On his 470th day in the Oval Office, President Donald J. Trump Friday announced his intention to nominate Dr. Mindy Brashears as the U.S. Department of Agriculture’s (USDA’s) next Under Secretary for Food Safety. It will be many more days before the Texan food safety expert takes office.
Brashears, who was an expert witness in the BPI v. ABC trial last summer is a professor of food safety and public health who is also director of the International Center for Food Industry Excellence at Texas Tech University.
The department’s top job over food safety, which Secretary of Agriculture Sonny Perdue says “is at the core of USDA’s mission” has been vacant for the past 1,604 days. And it will remain vacant until Dr. Brashears’ nomination is confirmed by the U.S. Senate.
USDA unconfirmed nominations ahead of hers include Stephen Alexander Vader as general counsel, Naomi C. Hart as assistant secretary for civil rights, and James E. Hubbard as Under Secretary for natural resources and environment.
Perdue Friday pressed the U.S. Senate to “take up all our nominations as quickly as possible.”
Government-wide, the Trump Administration is currently waiting for Senate confirmation on at least 124 additional nominations. According to the Washington Post/Partnership for Public Service’s tracking of the top 600 executive positions requiring Senate confirmation, only half are nominated and confirmed.
The average time to confirm a Trump nominee is taking a historic 84 days. That means if Brashears wins confirmation, it’s unlikely she will take over until late summer or early fall at the earliest.
Generally speaking, Senate Democrats cannot defeat Trump nominees, but they can and do use a bag of procedural tricks to delay them from getting to the necessary floor votes. Secret “holds” can be placed on a nominee by individual Senators and the minority party can demand 30 hours debate ahead of any nominees floor vote.
Once the White House sends over the formal nomination for Brashears to serve as Under Secretary for Food Safety to the Senate, it’s certain to be assigned to the Senate Committee on Agriculture, Nutrition & Forestry.
The appointment of Ken Barbic as USDA’s assistant secretary for congressional relations was the most recent to clear the Ag committee and get a favorable floor vote. It took 103 days.
While Food Safety News last October alone reported that Brashears was one of two candidates for Under Secretary for Food Safety under serious consideration by the White House, she was last in the news during the June 2017 BPI-ABC trial.
Her testimony, including a cross-examination that turned combative, likely contributed to the decision by Disney-owned ABC News to reach a settlement favorable to South Dakota-based BPI. The undisclosed settlement ended a state jury trial tasked with deciding whether ABC News had defamed BPI by repeatedly calling its lean finely textured beef product “pink slime.”
Brashears testified with her smile and Texas twang at trial for BPI as one of the nation’s top beef safety experts.

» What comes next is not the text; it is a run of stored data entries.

(** The same for the size alone, whatever the flags say. *)
Lemma call_keeps_size (c : mutator) (m : Machine) :
  displayed_sized (self m) ->
  positive_size (rect_size (rect (self m))) ->
  sized c ->
  displayed_sized (self (snd (call c m))) /\
  positive_size (rect_size (rect (self (snd (call c m))))) /\
  (fst (call c m) = inr tt \/ exists flag, c = SetImage None flag).
Proof.
  intros (shown & I & E) R A.
  destruct c as [[b|] flag|d]; simpl.
  - destruct (set_image_cases (Some b) flag m)
      as [(N & _) | [(b' & N & Z & F) | [(b' & N & Z & _ & F)
                                        | (b' & N & Z & G & _)]]];
      try discriminate N; try (injection N as <-; rewrite F; observe).
    + split; [eauto|]. split; [exact R|left; reflexivity].
    + split; [eauto|]. split; [exact R|left; reflexivity].
    + destruct (positive_refused _ R G).
  - split; [exists shown; auto|]. split; [exact R|right; eauto].
  - simpl in A.
    destruct (set_dimensions_cases d m)
      as [(N & _) | [(x & N & T & F) | [(x & N & T & _ & F)
                                       | (x & N & T & G & _)]]];
      try congruence;
      try (rewrite N in I; injection I as ->; rewrite F; observe).
    + split; [exists shown; auto|]. split; [exact A|left; reflexivity].
    + split; [eauto|]. split; [exact A|left; reflexivity].
    + destruct (positive_refused _ A G).
Qed.

(** When [set_image] of a bitmap has returned, a resize to a positive size
    returns and leaves a displayed bitmap of that size. *)
Lemma set_image_then_set_dimensions_size
  (b : Surface) (flag : bool) (d : Z * Z) (m : Machine) :
  fst (set_image (Some b) flag m) = inr tt ->
  positive_size d ->
  fst (set_dimensions d (snd (set_image (Some b) flag m))) = inr tt /\
  exists shown,
    image (self (after [SetImage (Some b) flag; SetDimensions d] m))
      = Some shown /\
    get_size shown = d /\
    rect_size (rect (self (after [SetImage (Some b) flag; SetDimensions d] m)))
      = d.
Proof.
  intros R P. unfold after; simpl.
  set (m1 := snd (set_image (Some b) flag m)).
  assert (I1 : exists shown1, image (self m1) = Some shown1).
  { subst m1.
    destruct (set_image_cases (Some b) flag m)
      as [(N & _) | [(b' & _ & _ & F) | [(b' & _ & _ & _ & F)
                                        | (b' & _ & _ & _ & F)]]];
      try discriminate N; rewrite F in R |- *; simpl; eauto.
    discriminate R. }
  destruct I1 as (shown1 & I1).
  destruct (set_dimensions_cases d m1)
    as [(N & _) | [(x & N & T & F) | [(x & N & T & _ & F)
                                     | (x & N & T & G & _)]]];
    try congruence; try (rewrite F; simpl; rewrite rect_size_with_size).
  - split; [reflexivity|]. exists x. auto.
  - split; [reflexivity|]. eauto.
  - destruct (positive_refused _ P G).
Qed.

(** A constructed element has a displayed bitmap of its rectangle's
    size. *)
Lemma init_establishes_size (r : Rect) (b : Surface) (flag : bool) :
  positive_size (rect_size r) ->
  fst (__init__ r (Some b) flag) = inr tt /\
  displayed_sized (self (snd (__init__ r (Some b) flag))) /\
  rect (self (snd (__init__ r (Some b) flag))) = r.
Proof.
  intros R. rewrite init_runs_set_image.
  set (fresh := {| self := UIElement_init r; rescales := [] |}).
  destruct (set_image_cases (Some b) flag fresh)
    as [(N & _) | [(b' & N & Z & F) | [(b' & N & Z & _ & F)
                                      | (b' & N & Z & G & _)]]];
    try discriminate N; try (injection N as <-; rewrite F; observe).
  - split; [reflexivity|]. split; [eauto|reflexivity].
  - split; [reflexivity|]. split; [eauto|reflexivity].
  - destruct (positive_refused _ R G).
Qed.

She said BPI’s textured beef product was “definitely meat and definitely beef” and not “pink slime.”
Her cross-examination by ABC’s attorneys from the prominent Williams & Connolly law firm in Washington D.C. was tough and spirited, but Brashears was still left smiling. Disney financial statements later indicated ABC’s legal settlement with BPI was at least $177 million.

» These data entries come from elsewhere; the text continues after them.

(** C4, as the code has it.  When no view of the sharee is found,
    [uninviteUIDFromShare] does nothing.  When one is found (its owner's
    home resolved), the call ends with [removeShare], so that no bind of the
    resource is left in the sharee's home, whatever came before: for an
    external sharee the uninvite sent on the conduit; for a local direct
    share nothing; for a local share by invitation that is not accepted, the
    removal of the pending notification, nothing being written; and for one
    that is accepted, one notification written to the sharee under the
    share's UID.  That notification is an invite notification, not a reply:
    its type is [invite-notification] and it has no [in-reply-to]; its
    status is [DELETED] and its summary is the display name of the sharee's
    view, or the text of the bind message when the view has none. *)
Theorem uninvite_notifications :
  forall (self : View) (shareeUID : string) (w : World),
    (shareeView self shareeUID w = Ok None w ->
     uninviteUIDFromShare self shareeUID w = Ok tt w) /\
    (forall (sv : View) (oh : Home),
       shareeView self shareeUID w = Ok (Some sv) w ->
       _ownerHome sv = Some oh ->
       let inbox := (h_uid (_home sv), _name sv) in
       exists (w' : World) (pre : list Event),
         uninviteUIDFromShare self shareeUID w = Ok tt w' /\
         binds_of (_resourceID self) (h_resourceID (_home sv)) w' = [] /\
         w_trace w' =
           w_trace w ++ pre ++
           removeShare_events self sv (env_queryCacher (w_env w)) /\
         (h_external (_home sv) = true ->
          pre = [Send_shareuninvite (h_homeType oh) (h_uid oh)
                   (_resourceID self) (h_uid (_home sv)) (_name sv)] /\
          w_notifications w' = w_notifications w) /\
         (h_external (_home sv) = false -> direct sv = true ->
          pre = [] /\ w_notifications w' = w_notifications w) /\
         (h_external (_home sv) = false -> direct sv = false ->
          _bindStatus sv <> _BIND_STATUS_ACCEPTED ->
          pre = [RemoveNotificationObjectWithUID (fst inbox) (snd inbox)] /\
          w_notifications w' = delete inbox (w_notifications w)) /\
         (h_external (_home sv) = false -> direct sv = false ->
          _bindStatus sv = _BIND_STATUS_ACCEPTED ->
          exists ntype ndata : PyDict,
            pre = [WriteNotificationObject (fst inbox) (snd inbox) ntype
                     ndata] /\
            w_notifications w' =
              <[inbox := (ntype, ndata)]> (w_notifications w) /\
            dict_get "notification-type" ndata =
              Some (PyStr "invite-notification") /\
            dict_get "in-reply-to" ndata = None /\
            dict_get "status" ndata = Some (PyStatus _BIND_STATUS_DELETED) /\
            dict_get "summary" ndata =
              Some (PyStr
                      match w_displayName w !!
                              (h_resourceID (_home sv), _resourceID sv) with
                      | Some d => d
                      | None => py_str (_bindMessage sv)
                      end))).
Proof.
  intros self shareeUID w. split.
  - intros Hnone. unfold uninviteUIDFromShare.
    now rewrite (bind_Ok _ _ _ _ _ Hnone).
  - intros sv oh Hsv Hoh inbox. unfold uninviteUIDFromShare.
    rewrite (bind_Ok _ _ _ _ _ Hsv).
    assert (Hstep :
      forall (pre : list Event) (w1 : World),
        same_frame w w1 -> w_binds w1 = w_binds w ->
        w_trace w1 = w_trace w ++ pre ->
        exists w' : World,
          removeShare self sv w1 = Ok tt w' /\
          binds_of (_resourceID self) (h_resourceID (_home sv)) w' = [] /\
          w_trace w' =
            w_trace w ++ pre ++
            removeShare_events self sv (env_queryCacher (w_env w)) /\
          w_notifications w' = w_notifications w1).
    { intros pre w1 Hfr Hb Htr.
      destruct (removeShare_run self sv w1)
        as (w' & Hrun & _ & Hn & Hb' & _ & Htr').
      exists w'. split; [exact Hrun|].
      split; [apply (binds_of_removed self sv w1 w' Hb')|].
      split; [|exact Hn].
      rewrite Htr', Htr. destruct Hfr as (-> & _).
      unfold removeShare_events. now rewrite <- !app_assoc. }
    destruct (h_external (viewerHome sv)) eqn:Hext.
    + unfold _sendExternalUninvite, ownerHome. rewrite Hoh. mrun.
      match goal with
      | |- context [removeShare self sv ?w1] =>
          destruct (Hstep [Send_shareuninvite (h_homeType oh) (h_uid oh)
                             (_resourceID self) (h_uid (_home sv)) (_name sv)]
                      w1)
            as (w' & Hrun & Hgone & Htr & Hn);
            [now repeat split|reflexivity|reflexivity|]
      end.
      rewrite Hrun. eexists. eexists. split; [reflexivity|].
      split; [exact Hgone|]. split; [exact Htr|].
      split; [intros _; split; [reflexivity|exact Hn]|].
      unfold viewerHome in Hext.
      repeat split; intros; congruence.
    + unfold viewerHome in Hext.
      destruct (direct sv) eqn:Hdir; cbn [negb].
      * mrun.
        destruct (Hstep [] w) as (w' & Hrun & Hgone & Htr & Hn);
          [apply same_frame_refl|reflexivity|now rewrite app_nil_r|].
        rewrite Hrun. eexists. eexists. split; [reflexivity|].
        split; [exact Hgone|]. split; [exact Htr|].
        split; [intros; congruence|].
        split; [intros _ _; split; [reflexivity|exact Hn]|].
        split; intros; congruence.
      * destruct (bool_decide (shareStatus sv <> _BIND_STATUS_ACCEPTED))
          eqn:Hst.
        -- apply bool_decide_eq_true_1 in Hst.
           unfold _removeInviteNotification, removeNotificationObjectWithUID.
           mrun.
           match goal with
           | |- context [removeShare self sv ?w1] =>
               destruct (Hstep [RemoveNotificationObjectWithUID
                                  (h_uid (_home sv)) (_name sv)] w1)
                 as (w' & Hrun & Hgone & Htr & Hn);
                 [now repeat split|reflexivity|reflexivity|]
           end.
           rewrite Hrun. eexists. eexists. split; [reflexivity|].
           split; [exact Hgone|]. split; [exact Htr|].
           split; [intros; congruence|].
           split; [intros; congruence|].
           split; [intros _ _ _; split; [reflexivity|exact Hn]|].
           intros _ _ Hacc. now elim Hst.
        -- apply bool_decide_eq_false_1 in Hst.
           assert (Hacc : _bindStatus sv = _BIND_STATUS_ACCEPTED).
           { destruct (decide (_bindStatus sv = _BIND_STATUS_ACCEPTED));
               [assumption|now elim Hst]. }
           rewrite (bind_Ok _ _ _ _ _
                      (_sendInviteNotification_run self sv oh
                         (Some _BIND_STATUS_DELETED) w Hoh)).
           match goal with
           | |- context [removeShare self sv ?w1] =>
               destruct (Hstep [WriteNotificationObject (h_uid (_home sv))
                                  (_name sv)
                                  (fst (invite_notification self sv oh
                                          (Some _BIND_STATUS_DELETED) w))
                                  (snd (invite_notification self sv oh
                                          (Some _BIND_STATUS_DELETED) w))] w1)
                 as (w' & Hrun & Hgone & Htr & Hn);
                 [now repeat split|reflexivity|reflexivity|]
           end.
           rewrite Hrun. eexists. eexists. split; [reflexivity|].
           split; [exact Hgone|]. split; [exact Htr|].
           split; [intros; congruence|].
           split; [intros; congruence|].
           split; [intros _ _ Hn'; now elim Hn'|].
           intros _ _ _. eexists. eexists.
           split; [reflexivity|].
           split; [rewrite Hn; proj; now destruct (invite_notification _ _ _ _ _)|].
           unfold invite_notification. decide_consts. proj.
           destruct (env_hasSupportedComponents (w_env w)); repeat split.
Qed.

Lemma uninvite_notifications_witness :
  exists (w' : World) (pre : list Event),
    uninviteUIDFromShare Sample.calendar01 "user02"
      (Sample.world [Sample.own01; Sample.accepted02]) = Ok tt w' /\
    binds_of 10 2 w' = [].
Proof.
  destruct (proj2 (uninvite_notifications Sample.calendar01 "user02"
                     (Sample.world [Sample.own01; Sample.accepted02]))
              (makeView Sample.home02
                 (Sample.world [Sample.own01; Sample.accepted02])
                 Sample.accepted02)
              Sample.home01 eq_refl eq_refl)
    as (w' & pre & Hrun & Hgone & _).
  exists w', pre. split; [exact Hrun|exact Hgone].
Defined.

(** C4 as it was stated fails: what is written when an accepted sharee is
    uninvited has the shape of an invite, not of a reply.  It is filed in
    the sharee's collection under the share's UID with the type
    [invite-notification] and without [in-reply-to], and nothing is filed as
    a reply in the owner's collection. *)
Lemma uninvite_reply_shaped_counterexample :
  exists (w' : World) (ntype ndata : PyDict),
    uninviteUIDFromShare Sample.calendar01 "user02"
      (Sample.world [Sample.own01; Sample.accepted02]) = Ok tt w' /\
    w_notifications w' !! ("user02"%string, "share-02"%string)
      = Some (ntype, ndata) /\
    dict_get "notification-type" ndata = Some (PyStr "invite-notification") /\
    dict_get "notification-type" ndata <> Some (PyStr "invite-reply") /\
    dict_get "in-reply-to" ndata = None /\
    dict_get "uid" ndata = Some (PyStr "share-02") /\
    w_notifications w' !! ("user01"%string, "share-02-reply"%string) = None.
Proof.
  eexists. eexists. eexists.
  split; [vm_compute; reflexivity|].
  split; [vm_compute; reflexivity|].
  repeat split; try (vm_compute; reflexivity).
  vm_compute. discriminate.
Qed.

(** ** [shareWith] when the bind is already there *)

Lemma gentle_keeps g : gentle g -> keeps_keys g.
Proof.
  intros Hg r. destruct (Hg r) as (_ & ? & ? & ? & ? & _). now repeat split.
Qed.

Lemma binds_of_map (g : BindRow -> BindRow) resourceID homeID w w'
  (extra : list BindRow) :
  keeps_keys g ->
  w_binds w' = map g (w_binds w ++ extra) ->
  binds_of resourceID homeID w' =
  map g (binds_of resourceID homeID w ++
         List.filter (bind_matches resourceID homeID) extra).
Proof.
  intros Hg Hb. unfold binds_of. rewrite Hb.
  rewrite filter_map_commute by (intros r; now apply bind_matches_keeps).
  now rewrite filter_app_eq.
Qed.

Lemma allChildWithID_found (h : Home) (resourceID : Z) (w : World)
  (child : View) :
  allChildWithID h resourceID w = Ok (Some child) w ->
  exists (r : BindRow) (rest : list BindRow),
    binds_of resourceID (h_resourceID h) w = r :: rest /\
    child = makeView h w r /\
    RESOURCE_ID r = resourceID /\
    HOME_RESOURCE_ID r = h_resourceID h.
Proof.
  unfold allChildWithID. rewrite objectWith_run, findView_by_id.
  intros [= Hc].
  destruct (binds_of resourceID (h_resourceID h) w) as [|r rest] eqn:Hb;
    [discriminate|].
  injection Hc as <-. exists r, rest. split; [reflexivity|].
  split; [reflexivity|].
  assert (Hin : In r (binds_of resourceID (h_resourceID h) w))
    by (rewrite Hb; now left).
  unfold binds_of in Hin. apply filter_In in Hin. destruct Hin as [_ Hm].
  unfold bind_matches in Hm. apply andb_true_iff in Hm. destruct Hm as [H1 H2].
  split; now apply Z.eqb_eq.
Qed.

Lemma allChildWithID_single (h : Home) (resourceID : Z) (w : World)
  (r : BindRow) :
  binds_of resourceID (h_resourceID h) w = [r] ->
  allChildWithID h resourceID w = Ok (Some (makeView h w r)) w.
Proof.
  intros Hb. unfold allChildWithID.
  now rewrite objectWith_run, findView_by_id, Hb.
Qed.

“Her highly acclaimed work evaluates interventions in pre- and post-harvest environments and on the emergence of antimicrobial drug resistance in animal feeding systems. These efforts have resulted in the commercialization of a pre-harvest feed additive that can reduce E. coli and Salmonella in cattle,” Secretary Perdue’s statement said.
In addition to her research, Brashears has led international research teams to Mexico, Central and South America to improve food safety and security and to set up sustainable agriculture systems in impoverished areas.
Brashears has served as a past-Chair of the National Alliance for Food Safety and Security.
Dec. 13, 2013, was the last day Dr. Elizabeth Hagen served as USDA’s Under Secretary for Food Safety. She was nominated in 2010 by President Obama and quickly confirmed by the U.S. Senate.